Series A funding crunch be damned, VCs say full speed ahead!

500 Startups, led by co-founder Dave McClure, was the most active VC seed investor again in 2013, according to a new report from CB Insights.

Senior Technology Reporter- Silicon Valley Business Journal

Seed funding by venture capital firms hit a four-year high in 2013, according to a new report, despite growing concerns about pending Series A financing crunch.

There was $893 million invested in 843 seed deals last year, according to funding research firm CB Insights, the most since 2009.

The report only examined the seed rounds that included funding from venture firms, a growing proportion of total startup funding over the past four years.

The surge in seed funding by VCs comes despite concerns that a swelling number of startups won’t be able to attract later stage money from venture firms when they need Series A funding to grow.

The top three seed venture investors were the same as in 2012, with 500 Startups repeating at No. 1. Andreessen Horowitz moved up to No. 2 and SV Angel dropped to No. 3.

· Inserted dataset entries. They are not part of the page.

Lemma tx_pass Δ m i w V tr c t h x V' :
  Watch Δ m → i ≠ rx → Δ !! i = Some (Ent w V tr c) → rduty w = Checking → vle (cur V) (cur V') →
  hist m !! pk = Some h → h !! t = Some x → (vw (cur V) pk ≤ t)%nat → mval x = 0 →
  Watch (<[i := Ent (rto Calm w) V' tr c]> Δ) m.
Proof using Type.
  intros HW Hne Hi Hw HV Hh Ht Hle Hx.
  eapply Watch_frame; [exact HW|exact Hi|exact HV|apply rx_milder_refl|done|..]; simpl; rewrite ?Hw.
  - intros _. right. naive_solver.
  - intros Ha. eapply alarmed_frame; [exact Ha|exact Hi|done|done|..]; simpl; rewrite ?Hw; naive_solver.
  - intros p _ (_ & Hc & Hv) Ho. right. eapply some_tx_upd; [exact Ho|exact Hi|done|].
    intros _ [Hd|[_ Hp]]; simpl in *; [congruence|].
    assert (t ≤ p)%nat by (apply Hc; exists h; split; [done|by eexists]).
    assert (t = p) as -> by lia. specialize (Hv h x Hh Ht). lia.
Qed.

(** A sender that has the receiver's wakeup in its hands: every wait is
    alarmed if the slot says so. *)
Lemma wait_alarmed Δ Δ' m m' e0 :
  wait_ok Δ e0 m → vle (scview m) (scview m') → (∀ j, kept m m' (rd j)) → kept m m' count →
  (alarmed Δ m ∨ slot_tid m = Some rx → alarmed Δ' m') →
  (dt e0 = Enlisted → alarmed Δ' m') → wait_ok Δ' e0 m'.
Proof using Type.
  intros HW Hsc Hr Hc Ha He. unfold wait_ok in *. destruct (dt e0) as [| |p|p r d| | | | | |]; try done.
  - left. by apply He.
  - destruct HW as [H1 H2]. split; [done|]. left. apply Ha. destruct H2 as [?|(? & _)]; auto.
  - destruct HW as (H1 & H2 & H3). specialize (Hsc pk). split_and!; [lia|by eapply noted_sub|]. left. apply Ha.
    destruct H3 as [?|[(? & _) _]]; auto.
Qed.

Lemma enlisted_alarm Δ e0 m (P : Prop) :
  wait_ok Δ e0 m → dt e0 = Enlisted → (alarmed Δ m ∨ slot_tid m = Some rx → P) → P.
Proof using Type. intros HW Hd HP. unfold wait_ok in HW. rewrite Hd in HW. apply HP. naive_solver. Qed.
(** A sender: at ease; in the queue; the flag raised by its store at [a]; past
    the fence, then having loaded the claim ([c]), the head ([h]: timestamp,
    value) and [rx_dropped] ([d]). The receiver: having stored something the
    senders wait for, but not yet fenced; fenced; the flag found raised and
    lowered; about to unpark [ts]. *)
Inductive pace :=
  | Easy
  | Queued
  | Raised (a : nat)
  | Vigilant (a : nat) (c : option Z) (h d : option (nat * Z))
  | Indebted
  | Inspecting
  | Swapped
  | Rousing (ts : list tid).

#[global] Instance pace_eq_dec : EqDecision pace.
Proof. solve_decision. Defined.

(** A thread's stage, and, of the receiver, whether it closed the ring. *)
Record txw := Txw { tpace : pace; tclosed : bool }.

Section lookout.
Context `{tgt : Target} {T : Type} (sh : Shared).
Abbreviation entry := (ent txw (call T) (event T)).
Implicit Types (Δ : list entry) (e er : entry) (m : mem T) (j : tid).

Definition wf : loc := Loc (sh_ring sh) Waiting.
Definition wq : loc := Loc (sh_ring sh) WaiterQueue.
Definition queue m : list tid := default [] (fst <$> mqueues m !! wq).
Definition queue_view m : view := default ∅ (snd <$> mqueues m !! wq).
Abbreviation pc e := (tpace (eg e)).
Abbreviation vi e := (cur (ev e)).

(** The receiver will wake thread [j], or did. *)
Definition roused er j m : Prop :=
  is_Some (mtokens m !! j) ∨
  match pc er with Swapped => j ∈ queue m | Rousing ts => j ∈ ts | _ => False end.

(** Thread [j] can be found, and whoever swaps the flag after the store at
    [a] finds it raised. *)
Definition listed (a : nat) j m : Prop :=
  j ∈ queue m ∧ ∀ h, hist m !! wf = Some h →
    is_Some (h !! a) ∧ ∀ t x, h !! t = Some x → mval x = 0 → (t < a)%nat.

(** Every store of false after [b] took the place right behind another. *)
Definition chained (b : nat) m : Prop :=
  ∀ h t x, hist m !! wf = Some h → h !! t = Some x → mval x = 0 →
    (t ≤ b)%nat ∨ ∃ t' y, t = S t' ∧ h !! t' = Some y ∧ mval y = 0.

(** The receiver is still to swap the flag raised at [a]. *)
Definition pending (a : nat) er : Prop :=
  pc er = Indebted ∨ pc er = Inspecting ∧ (a ≤ vw (vi er) wf)%nat.

(** What thread [e] loaded from [l], or is about to, is the newest there is. *)
Definition newest e (l : loc) (r : option (nat * Z)) m : Prop :=
  latest m l (match r with None => vw (vi e) l | Some (t, _) => t end).

(** What it loaded is still there. *)
Definition recalled (c : option Z) (h d : option (nat * Z)) m : Prop :=
  (∀ v, c = Some v → ∃ t, loaded m (claim sh) t (Some v)) ∧
  (∀ t v, h = Some (t, v) → loaded m (head sh) t (Some v)) ∧
  (∀ t v, d = Some (t, v) → loaded m (rx_dropped sh) t (Some v)).

Definition tx_ok er j e m : Prop :=
  match pc e with
  | Queued => roused er j m ∨ j ∈ queue m ∧ chained (vw (vi e) wf) m
  | Raised a => (a ≤ vw (vi e) wf)%nat ∧ (roused er j m ∨ listed a j m)
  | Vigilant a c h d =>
      (a ≤ vw (scview m) wf)%nat ∧ recalled c h d m ∧
      (roused er j m ∨ listed a j m ∧
        (newest e (head sh) h m ∧ newest e (rx_dropped sh) d m ∨ pending a er))
  | _ => True
  end.

(** What the receiver stored is past a fence, or it still owes one. *)
Definition news_ok er m : Prop := ∀ l t, l = head sh ∨ l = rx_dropped sh → stored m l t →
  (t ≤ vw (vi er) l)%nat ∧ ((t ≤ vw (scview m) l)%nat ∨ pc er = Indebted).

(** The stores of false that found the flag raised are known to the next one
    who locks the queue, or to the receiver about to do so. *)
Definition zeros_ok er m : Prop :=
  chained (match pc er with
           | Swapped => Nat.max (vw (queue_view m) wf) (vw (vi er) wf)
           | _ => vw (queue_view m) wf
           end) m.

(** [rx_dropped] is only ever set, by a receiver that closes. *)
Definition shut_ok er m : Prop := ∀ h, hist m !! rx_dropped sh = Some h →
  (∀ t x, h !! t = Some x → t ≠ 0%nat → mval x ≠ 0) ∧
  (tclosed (eg er) = true → ∃ t, t ≠ 0%nat ∧ is_Some (h !! t)).

Record Lookout Δ m : Prop := {
  lk_rx : ∃ er, Δ !! rx = Some er ∧ news_ok er m ∧ zeros_ok er m ∧ shut_ok er m ∧
    ∀ j e, j ≠ rx → Δ !! j = Some e → tx_ok er j e m;
}.

(** ** What does not matter *)

(** The memory lost nothing the protocol speaks of, tokens apart. *)
Record gentler m m' : Prop := {
  gt_flag : kept m m' wf;
  gt_head : kept m m' (head sh);
  gt_gone : kept m m' (rx_dropped sh);
  gt_claim t v : loaded m (claim sh) t v → loaded m' (claim sh) t v;
  gt_queue : mqueues m' !! wq = mqueues m !! wq;
  gt_sc : vle (scview m) (scview m');
}.

Lemma chained_mono b b' m : chained b m → (b ≤ b')%nat → chained b' m.
Proof using Type. intros Hc Hb h t x Hh Ht Hx. destruct (Hc h t x Hh Ht Hx); [left; lia|by right]. Qed.

Lemma chained_kept b m m' : kept m m' wf → chained b m → chained b m'.
Proof using Type. intros Hk Hc h t x Hh. by apply Hc, Hk. Qed.

Lemma listed_kept a j m m' :
  kept m m' wf → mqueues m' !! wq = mqueues m !! wq → listed a j m → listed a j m'.
Proof using Type.
  intros Hk Hq [H1 H2]. split; [by unfold queue in *; rewrite Hq|]. intros h Hh. by apply H2, Hk.
Qed.

Lemma roused_frame er er' j m m' :
  roused er j m → pc er' = pc er → mqueues m' !! wq = mqueues m !! wq →
  (is_Some (mtokens m !! j) → is_Some (mtokens m' !! j)) → roused er' j m'.
Proof using Type.
  unfold roused, queue. intros Hr -> -> Ht. destruct Hr; auto.
Qed.

Lemma newest_kept e e' l r m m' : kept m m' l → vle (vi e) (vi e') → newest e l r m → newest e' l r m'.
Proof using Type.
  intros Hk Hv Hn. apply (latest_sub m); [done|]. destruct r as [[t v]|]; [done|].
  intros t Ht. specialize (Hn t Ht). specialize (Hv l). simpl in *. lia.
Qed.

Lemma recalled_sub c h d m m' : gentler m m' → recalled c h d m → recalled c h d m'.
Proof using Type.
  intros [] (H1 & H2 & H3). split_and!.
  - intros v Hv. destruct (H1 v Hv) as [t Ht]. eauto.
  - intros t v Heq. eapply loaded_sub; eauto.
  - intros t v Heq. eapply loaded_sub; eauto.
Qed.

(** A sender's wait goes on. *)
Lemma tx_frame er er' j e e' m m' :
  tx_ok er j e m → pc er' = pc er → vle (vi er) (vi er') → pc e' = pc e → vle (vi e) (vi e') →
  gentler m m' → (is_Some (mtokens m !! j) → is_Some (mtokens m' !! j)) → tx_ok er' j e' m'.
Proof using Type.
  intros HT Hr Hvr He Hv Hg Ht. pose proof Hg as [].
  assert (roused er j m → roused er' j m') as Hrs by (intros; by eapply roused_frame).
  unfold tx_ok in *. rewrite He. destruct (pc e) as [| |a|a c h d| | | |]; try done.
  - destruct HT as [?|[H1 H2]]; [left; auto|right]. split; [by unfold queue in *; rewrite gt_queue0|].
    eapply chained_mono; [by eapply chained_kept|]. apply Hv.
  - destruct HT as [H1 H2]. split; [specialize (Hv wf); lia|]. destruct H2; [left; auto|right; by eapply listed_kept].
  - destruct HT as (H1 & H2 & H3). split_and!; [specialize (gt_sc0 wf); lia|by eapply recalled_sub|].
    destruct H3 as [?|[Hl [[Hh Hd]|Hp]]]; [left; auto|right; split; [by eapply listed_kept|]..].
    + left. split; (eapply newest_kept; [| |eassumption]; done).
    + right. unfold pending in *. rewrite Hr. specialize (Hvr wf). destruct Hp as [?|[? ?]]; [by left|right]. split; [done|lia].
Qed.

The number of VC firms actively investing in seed rounds remained level at 112, but that is nearly double the number from 2012 and almost triple the 2011 tally.

The amount of seed financing by VCs in 2013 was 22 percent higher than in 2012 and 74 percent higher than in 2011. Last year’s third quarter was the biggest in this time span, with $257 million invested across 253 unique funding deals.

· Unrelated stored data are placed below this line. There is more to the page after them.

Lemma wt_mpsc_Arc_drop sh :
  shared_ty sh → well_typed (λ _, True) (Arc_drop sh : prog T unit).
Proof.
  intros Hsh. unfold Arc_drop. eapply wt_bind; [by apply wt_fetch|]. intros n _.
  destruct (n =? 1); [|done]. eapply wt_bind; [by apply wt_fence|]. intros _ _.
  apply (wt_bind (λ _, True)); [|done]. unfold Shared_drop. wt.
Qed.
Local Hint Resolve wt_mpsc_Arc_drop : typing.

Lemma wt_Sender_drop s :
  shared_ty (s_shared s) → well_typed (λ _, True) (Sender_drop s : prog T unit).
Proof.
  intros Hsh.
  unfold Sender_drop. eapply wt_bind; [by apply wt_fetch|]. intros n _.
  apply (wt_bind (λ _, True)); wt.
Qed.

Lemma wt_Receiver_drop r :
  shared_ty (r_shared r) → well_typed (λ _, True) (Receiver_drop r : prog T unit).
Proof. intros Hsh. unfold Receiver_drop, store_bool. wt. Qed.
End mpsc.
End MpscTyping.

(** ** [src/sharded.rs] *)

Module ShardedTyping.
Import Sharded.
Section sharded.
Context `{tgt : Target, pan : !Panics} {T : Type}.

Definition shard_ty (x : Spsc.Receiver) : Prop := ∃ sh, SpscTyping.receiver_ty sh x.
Definition sender_ty (s : Sender) : Prop := ∃ sh, SpscTyping.sender_ty sh (inner s).
(** The cursor is an index of the shards, the visit budget is never overdrawn, and
    the strategy is one that the consumer can wait with. *)
Definition receiver_ty (r : Receiver) : Prop :=
  Forall shard_ty (shards r) ∧ 0 ≤ cursor r < shards_len r ∧
  0 ≤ budget r ≤ VISIT_BUDGET ∧ strategy r ≠ Park.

The average amount invested in each deal in the fourth quarter of 2013 was $1.5 million, up 50 percent over the last four years. The median was up nearly two-thirds in that same time.

The number of seed funding deals more than doubled in two startup sectors: education/training and human relations/work force management. Funding also more than doubled in those two sectors, as well as for startups in the payments business.

The biggest declines were in photography, gaming and news.